#### [What you have to do]
Scan the entries that follow for the word "Hstep", then report every line in which it appears.

#### [Material for the task]
Lemma step_ok_ref (k k' : state) i r a q h b p :
  ready k i → is_ref_mem (param_type_of call i) = true → a ≠ 0 → b ≠ 0 →
  is_Some (g_shared R0 !! b) →
  same_ptrs (op_with_operation (cs_op k) (set_sharemem (set_h_addr
    (set_param (set_mb_buffer (mb_operation (cs_op k)) (Z.to_nat i) a) (Z.to_nat i) q)
    (Z.to_nat i) h) (Z.to_nat i) b)) (cs_op k') →
  op_smc_cmd (cs_op k') = op_smc_cmd (cs_op k) →
  owns_plus p (a :: held (blk_at call (cs_op k)) idx) L → cs_pool k' = p →
  cs_reg k' = set_shared (cs_reg k) (bump (b :: held (shm_at call (cs_op k)) idx) (g_shared R0)) →
  step_ok k i (Ret (k', r)).
Proof.
  intros [Hi Hh (_ & HM & HS4) He Hl] Hty Ha Hb Hsb HS Hc Hp Ep Hr. exists k', r.
  split; [done|]. pose proof (proj1 (idx_range i) Hi) as Hi'.
  pose proof (tmp_not_ref _ Hty) as Hnt.
  assert (agree (Z.to_nat i) (cs_op k) (cs_op k')) as HA.
  { eapply agree_trans; [apply agree_mb_sh|]. by apply same_ptrs_agree. }
  assert (nth (Z.to_nat i) (op_mb_buffer (mb_operation (cs_op k'))) 0 = a) as EM.
  { destruct HS as (_ & -> & _). simpl. apply nth_insert_eq. rewrite HM. lia. }
  assert (nth (Z.to_nat i) (op_sharemem (mb_operation (cs_op k'))) 0 = b) as EH.
  { destruct HS as (_ & _ & -> & _). simpl. apply nth_insert_eq. rewrite HS4. lia. }
  assert (blk_at call (cs_op k') i = [a]) as EB.
  { unfold blk_at. rewrite Hnt, Hty, EM. unfold nz. by destruct (Z.eqb_spec a 0). }
  assert (shm_at call (cs_op k') i = [b]) as ES.
  { unfold shm_at. rewrite Hnt, Hty, EH. unfold nz. by destruct (Z.eqb_spec b 0). }
  split_and!; [|done|].
  - eapply holding_step; rewrite ?EB, ?ES, ?Hr, ?Ep; try done.
    + etrans; [apply Hh|apply set_shared_like].
    + intros x Hx. by apply list_elem_of_singleton in Hx as ->.
  - apply (refs_live_agree i (cs_op k)); [lia|done|done|]. intros _ _. by rewrite EH.
Qed.

Lemma opensess_total m R temp_buf n i :
  reg_like R0 R → ∃ m' r, do_opensess_auth_enhance m R call temp_buf n i = Ret (m', r).
Proof.
  intros HR. unfold do_opensess_auth_enhance.
  destruct (is_opensession_by_index _ _ i) eqn:E; cbn [negb]; [|eauto].
  pose proof (like_is_Some _ _ _ HR (pre_open _ _ Hpre _ E)) as Hs.
  destruct (at_index_is_Some _ _ Hs) as (s & -> & _). rewrite ret_bind.
  match goal with |- context [encrypt_login_info ?a ?b ?c ?d ?e] =>
    destruct (encrypt_login_info a b c d e) end. eauto.
Qed.

Lemma read_u32_range m src api r n : read_u32 m src api = (r, n) → 0 ≤ n < 2 ^ 32.
Proof.
  unfold read_u32. destruct (read_from_client _ _ _ _ _ _). intros [= _ <-]. apply u32_range.
Qed.

Lemma alloc_for_tmp_mem_ok (k : state) kp ty i :
  ready k i → is_tmp_mem (param_type_of call i) = true →
  step_ok k i (alloc_for_tmp_mem call k kp ty i).
Proof.
  intros Hk Hty. pose proof (ready_hold _ _ Hk) as Hh. unfold alloc_for_tmp_mem.
  assert (∀ r, step_ok k i (Ret (k, r))) as Hsame by
    (intros; apply step_ok_same; [done|done|done|apply Hh|done]).
  destruct (TEE_PARAM_NUM <=? i); [done|].
  destruct (read_u32 _ _ _) as [r n] eqn:Er. apply read_u32_range in Er.
  destruct (nonzero r); [done|]. destruct (MAX_SHARED_SIZE <? n); [done|].
  destruct (owns_plus_alloc (cs_pool k) _ L (cs_mem k) n MB_FLAG_ZERO (hold_pool _ _ _ _ _ Hh))
    as (s' & m' & a & -> & [(-> & _ & Ho)|[Ha Ho]]); [lia|..]; rewrite ret_bind.
  { by apply step_ok_same. }
  rewrite (proj2 (Z.eqb_neq a 0)) by done.
  destruct (update_input_data _ _ _ _ _ _) as [m1 r1].
  assert (∀ m r, step_ok k i (Ret (with_mem (with_op (with_pool k s' m')
    (op_with_tmpbuf (cs_op (with_pool k s' m')) (Z.to_nat i) a n)) m, r))) as Hstep
    by (intros; eapply step_ok_tmp; eauto; done).
  destruct (nonzero r1); [apply Hstep|].
  destruct (opensess_total m1 (cs_reg k) a n i (hold_reg _ _ _ _ _ Hh)) as (m2 & r2 & E2).
  cbn [cs_reg with_mem with_op with_pool]. rewrite E2, ret_bind.
  destruct (nonzero r2); [apply Hstep|]. eapply step_ok_tmp; eauto; done.
Qed.

(** Later changes that keep the pointers. *)
Lemma step_ok_then (k k2 k3 : state) i r r' :
  step_ok k i (Ret (k2, r)) → same_ptrs (cs_op k2) (cs_op k3) →
  op_smc_cmd (cs_op k3) = op_smc_cmd (cs_op k2) → cs_pool k3 = cs_pool k2 →
  cs_reg k3 = cs_reg k2 → step_ok k i (Ret (k3, r')).
Proof.
  intros (k0 & r0 & [= <- <-] & [Hp Hr Hs Ha] & HA & Hl) HS Hc Ep Er.
  exists k3, r'. split; [done|]. split_and!.
  - assert (held (blk_at call (cs_op k3)) idx = held (blk_at call (cs_op k2)) idx) as EB
      by (apply held_ext; intros; by apply same_ptrs_blk).
    assert (held (shm_at call (cs_op k3)) idx = held (shm_at call (cs_op k2)) idx) as ES
      by (apply held_ext; intros; by apply same_ptrs_shm).
    split; rewrite ?EB, ?ES, ?Ep, ?Er; done.
  - eapply agree_trans; [exact HA|by apply same_ptrs_agree].
  - destruct HS as (_ & M & H & _). intros j. rewrite M, H. apply Hl.
Qed.

Lemma step_ok_before (k k1 : state) i o :
  same_ptrs (cs_op k) (cs_op k1) → op_smc_cmd (cs_op k1) = op_smc_cmd (cs_op k) →
  step_ok k1 i o → step_ok k i o.
Proof.
  intros HS Hc (k' & r & -> & Hh & HA & Hl). exists k', r. split_and!; try done.
  eapply agree_trans; [by apply same_ptrs_agree|done].
Qed.

Lemma ready_same (k k1 : state) i :
  ready k i → same_ptrs (cs_op k) (cs_op k1) → op_smc_cmd (cs_op k1) = op_smc_cmd (cs_op k) →
  cs_pool k1 = cs_pool k → cs_reg k1 = cs_reg k → ready k1 i.
Proof.
  intros Hk HS Hc Ep Er.
  destruct (step_ok_same k k1 i 0 Hk HS Hc) as (k' & r & [= <- <-] & Hh & HA & Hl);
    [rewrite Ep; apply Hk|done|].
  destruct Hk as [Hi _ Hsh He _]. split; try done; [by apply HA|].
  destruct HS as (T & M & H & _). unfold empty_at. by rewrite T, M, H.
Qed.

Lemma ref_mem_loop_ok (k : state) p i n l :
  ready k i → is_ref_mem (param_type_of call i) = true → 0 ≤ n < 2 ^ 32 →
  (∀ q, q ∈ l → q ≠ 0 ∧ is_Some (g_shared R0 !! q)) →
  step_ok k i (ref_mem_loop k p (Z.to_nat i) n l).
Proof.
  intros Hk Hty Hn. pose proof (ready_hold _ _ Hk) as Hh.
  assert (∀ r, step_ok k i (Ret (k, r))) as Hsame by
    (intros; apply step_ok_same; [done|done|done|apply Hh|done]).
  induction l as [|q l IH]; intros Hl; cbn [ref_mem_loop]; [done|].
  destruct (Hl q) as [Hq0 Hq]; [by left|].
  assert (is_Some (g_shared (cs_reg k) !! q)) as Hq'.
  { rewrite (hold_shared _ _ _ _ _ Hh), bump_lookup. by destruct Hq as [x ->]. }
  destruct (at_index_is_Some _ _ Hq') as (h & -> & _). rewrite ret_bind.
  destruct (negb (sm_user_addr h =? _)); [apply IH; intros; apply Hl; by right|].
  destruct (negb _); [done|].
  destruct (owns_plus_copy_alloc (cs_pool k) _ L (cs_mem k) (u64 (sm_kernel_addr h + cp_offset p))
    n (hold_pool _ _ _ _ _ Hh)) as (s' & m' & a & -> & [[-> Ho]|[Ha Ho]]); [lia|..];
    rewrite ret_bind; [by apply step_ok_same|].
  rewrite (proj2 (Z.eqb_neq a 0)) by done. cbn [cs_reg with_operation_of with_op with_pool].
  pose proof (held_length _ idx (shm_at_length call (cs_op k))) as Hlen.
  rewrite (get_sharemem_bump _ _ _ _ (hold_shared _ _ _ _ _ Hh) (pre_shared _ _ Hpre) Hq Hq0 Hlen).
  rewrite ret_bind.
  by apply (step_ok_ref _ _ i 0 a (NsParam 0 0) 0 q s' Hk Hty Ha Hq0 Hq).
Qed.

Lemma alloc_for_ref_mem_ok (k : state) kp ty i :
  ready k i → is_ref_mem (param_type_of call i) = true →
  step_ok k i (alloc_for_ref_mem call k kp ty i).
Proof.
  intros Hk Hty. pose proof (ready_hold _ _ Hk) as Hh. unfold alloc_for_ref_mem.
  assert (∀ r, step_ok k i (Ret (k, r))) as Hsame by
    (intros; apply step_ok_same; [done|done|done|apply Hh|done]).
  destruct (TEE_PARAM_NUM <=? i); [done|].
  destruct (check_buffer_for_ref _ _ _) as [r n] eqn:Er.
  assert (0 ≤ n < 2 ^ 32) as Hn.
  { unfold check_buffer_for_ref in Er. destruct (read_u32 _ _ _) as [r0 n0] eqn:E0.
    apply read_u32_range in E0. destruct (nonzero r0), (n0 =? 0); by simplify_eq. }
  destruct (nonzero r); [done|].
  set (k1 := with_operation_of k _).
  assert (ready k1 i) as Hk1 by by apply (ready_same k).
  assert (is_Some (g_devs (cs_reg k1) !! call_dev call)) as Hd.
  { change (cs_reg k1) with (cs_reg k). rewrite (like_devs _ _ (hold_reg _ _ _ _ _ Hh)).
    apply (pre_valid _ _ Hpre). }
  destruct (at_index_is_Some _ _ Hd) as (d & -> & Ed). rewrite ret_bind.
  change (cs_reg k1) with (cs_reg k) in Ed. rewrite (like_devs _ _ (hold_reg _ _ _ _ _ Hh)) in Ed.
  pose proof (ref_mem_loop_ok k1 (client_param_at (call_context call) i) i n (shared_mem_list d)
    Hk1 Hty Hn (λ q, pre_shared_list _ _ Hpre d q Ed)) as Hloop.
  apply (step_ok_before k) in Hloop; [|done|done].
  destruct (ref_mem_loop _ _ _ _ _) as [[k2 r2]|]; [|by destruct Hloop as (? & ? & [=] & _)].
  rewrite ret_bind. destruct (nonzero r2); [done|].
  destruct (negb _); by eapply step_ok_then.
Qed.

Lemma transfer_client_value_ok (k : state) kp ty i :
  ready k i → step_ok k i (transfer_client_value call k kp ty i).
Proof.
  intros Hk. pose proof (ready_hold _ _ Hk) as Hh. unfold transfer_client_value.
  assert (∀ k' r, same_ptrs (cs_op k) (cs_op k') →
    op_smc_cmd (cs_op k') = op_smc_cmd (cs_op k) → cs_pool k' = cs_pool k →
    cs_reg k' = cs_reg k → step_ok k i (Ret (k', r))) as Hsame.
  { intros k' r HS Hc Hp Hr. apply step_ok_same; try done. rewrite Hp. apply Hh. }
  destruct (TEE_PARAM_NUM <=? i); [by apply Hsame|].
  destruct (read_u32 _ _ _) as [r a]. destruct (nonzero r); [by apply Hsame|].
  destruct (read_u32 _ _ _) as [r' b]. destruct (nonzero r'); by apply Hsame.
Qed.

Lemma alloc_param_ok (k : state) kp i :
  ready k i → step_ok k i (alloc_param call k kp i).
Proof.
  intros Hk. pose proof (ready_hold _ _ Hk) as Hh. unfold alloc_param.
  assert (∀ r, step_ok k i (Ret (k, r))) as Hsame by
    (intros; apply step_ok_same; [done|done|done|apply Hh|done]).
  change (teec_tmpmem_type (param_type_of call i) INOUT)
    with (is_tmp_mem (param_type_of call i)).
  change (teec_memref_type (param_type_of call i) INOUT)
    with (is_ref_mem (param_type_of call i)).
  destruct (is_tmp_mem _) eqn:E1; [by apply alloc_for_tmp_mem_ok|].
  destruct (is_ref_mem _) eqn:E2; [by apply alloc_for_ref_mem_ok|].
  destruct (teec_value_type _ _); [by apply transfer_client_value_ok|].
  destruct (_ =? TEEC_ION_INPUT); [apply Hsame|].
  destruct (_ =? TEEC_ION_SGLIST_INPUT); apply Hsame.
Qed.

#### [Answer to this exercise]
    (op_with_tmpbuf (cs_op (with_pool k s' m')) (Z.to_nat i) a n)) m, r))) as Hstep
  destruct (nonzero r1); [apply Hstep|].
  destruct (nonzero r2); [apply Hstep|]. eapply step_ok_tmp; eauto; done.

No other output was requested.